[[ Records shown open ]]

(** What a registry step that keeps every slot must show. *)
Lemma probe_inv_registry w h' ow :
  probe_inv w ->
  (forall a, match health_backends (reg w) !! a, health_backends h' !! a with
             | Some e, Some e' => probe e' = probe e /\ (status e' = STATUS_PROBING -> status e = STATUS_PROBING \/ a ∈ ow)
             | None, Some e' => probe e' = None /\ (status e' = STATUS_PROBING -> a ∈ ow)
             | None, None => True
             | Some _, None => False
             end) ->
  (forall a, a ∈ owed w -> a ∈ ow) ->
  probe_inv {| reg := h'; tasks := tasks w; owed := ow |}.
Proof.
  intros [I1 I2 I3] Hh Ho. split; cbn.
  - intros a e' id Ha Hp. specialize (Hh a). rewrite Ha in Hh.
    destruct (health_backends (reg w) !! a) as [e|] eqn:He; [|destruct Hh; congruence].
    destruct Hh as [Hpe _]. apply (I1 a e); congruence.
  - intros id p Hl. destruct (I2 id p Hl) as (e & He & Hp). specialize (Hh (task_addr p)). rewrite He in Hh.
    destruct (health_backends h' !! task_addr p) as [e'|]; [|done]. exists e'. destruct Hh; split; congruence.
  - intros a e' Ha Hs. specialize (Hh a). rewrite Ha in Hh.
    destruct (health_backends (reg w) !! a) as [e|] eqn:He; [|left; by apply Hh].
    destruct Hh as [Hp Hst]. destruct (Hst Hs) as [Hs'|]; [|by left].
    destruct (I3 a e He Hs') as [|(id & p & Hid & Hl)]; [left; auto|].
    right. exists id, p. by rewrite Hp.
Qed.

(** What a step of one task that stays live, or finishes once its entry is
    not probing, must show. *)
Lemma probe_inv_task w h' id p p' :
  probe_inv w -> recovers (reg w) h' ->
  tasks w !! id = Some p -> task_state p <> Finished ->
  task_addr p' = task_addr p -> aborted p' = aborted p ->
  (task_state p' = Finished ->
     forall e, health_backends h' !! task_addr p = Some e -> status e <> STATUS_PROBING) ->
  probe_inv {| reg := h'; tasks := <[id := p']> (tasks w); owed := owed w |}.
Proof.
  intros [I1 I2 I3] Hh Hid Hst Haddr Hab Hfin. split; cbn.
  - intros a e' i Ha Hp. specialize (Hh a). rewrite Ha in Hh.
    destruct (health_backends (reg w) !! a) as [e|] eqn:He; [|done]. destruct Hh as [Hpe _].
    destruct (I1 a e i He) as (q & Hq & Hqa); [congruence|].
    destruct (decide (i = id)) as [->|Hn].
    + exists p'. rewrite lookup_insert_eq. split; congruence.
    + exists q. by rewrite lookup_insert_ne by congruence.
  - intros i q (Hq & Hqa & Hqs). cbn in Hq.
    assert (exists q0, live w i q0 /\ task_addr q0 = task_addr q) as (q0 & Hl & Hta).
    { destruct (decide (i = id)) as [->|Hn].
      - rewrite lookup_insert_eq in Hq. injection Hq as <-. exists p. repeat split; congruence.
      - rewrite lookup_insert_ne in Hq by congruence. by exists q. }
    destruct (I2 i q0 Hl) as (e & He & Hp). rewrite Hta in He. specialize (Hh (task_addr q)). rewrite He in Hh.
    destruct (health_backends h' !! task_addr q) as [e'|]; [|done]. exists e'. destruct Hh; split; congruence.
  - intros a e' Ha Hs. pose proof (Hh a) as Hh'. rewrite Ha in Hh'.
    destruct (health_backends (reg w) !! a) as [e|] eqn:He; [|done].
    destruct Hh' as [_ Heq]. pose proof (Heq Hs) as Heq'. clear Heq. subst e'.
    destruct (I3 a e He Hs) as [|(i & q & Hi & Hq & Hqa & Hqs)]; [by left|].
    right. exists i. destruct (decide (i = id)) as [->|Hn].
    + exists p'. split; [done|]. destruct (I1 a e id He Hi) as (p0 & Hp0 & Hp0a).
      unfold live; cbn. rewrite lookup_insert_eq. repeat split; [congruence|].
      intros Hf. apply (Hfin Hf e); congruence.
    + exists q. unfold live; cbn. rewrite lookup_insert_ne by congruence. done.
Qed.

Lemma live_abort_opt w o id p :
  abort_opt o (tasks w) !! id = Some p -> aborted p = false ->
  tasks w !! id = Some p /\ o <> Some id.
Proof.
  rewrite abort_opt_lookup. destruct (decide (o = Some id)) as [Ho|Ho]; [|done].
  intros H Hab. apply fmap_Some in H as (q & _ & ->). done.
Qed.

[[ Records shown closed ]]

● Directions for this task: Repeat word for word the lines above that run from the line containing "[|destruct Hh; congruence]." through the line containing "forall e, health_backends", both ends included, and nothing else.

● Exercise result:
    destruct (health_backends (reg w) !! a) as [e|] eqn:He; [|destruct Hh; congruence].
    destruct Hh as [Hpe _]. apply (I1 a e); congruence.
  - intros id p Hl. destruct (I2 id p Hl) as (e & He & Hp). specialize (Hh (task_addr p)). rewrite He in Hh.
    destruct (health_backends h' !! task_addr p) as [e'|]; [|done]. exists e'. destruct Hh; split; congruence.
  - intros a e' Ha Hs. specialize (Hh a). rewrite Ha in Hh.
    destruct (health_backends (reg w) !! a) as [e|] eqn:He; [|left; by apply Hh].
    destruct Hh as [Hp Hst]. destruct (Hst Hs) as [Hs'|]; [|by left].
    destruct (I3 a e He Hs') as [|(id & p & Hid & Hl)]; [left; auto|].
    right. exists id, p. by rewrite Hp.
Qed.

(** What a step of one task that stays live, or finishes once its entry is
    not probing, must show. *)
Lemma probe_inv_task w h' id p p' :
  probe_inv w -> recovers (reg w) h' ->
  tasks w !! id = Some p -> task_state p <> Finished ->
  task_addr p' = task_addr p -> aborted p' = aborted p ->
  (task_state p' = Finished ->
     forall e, health_backends h' !! task_addr p = Some e -> status e <> STATUS_PROBING) ->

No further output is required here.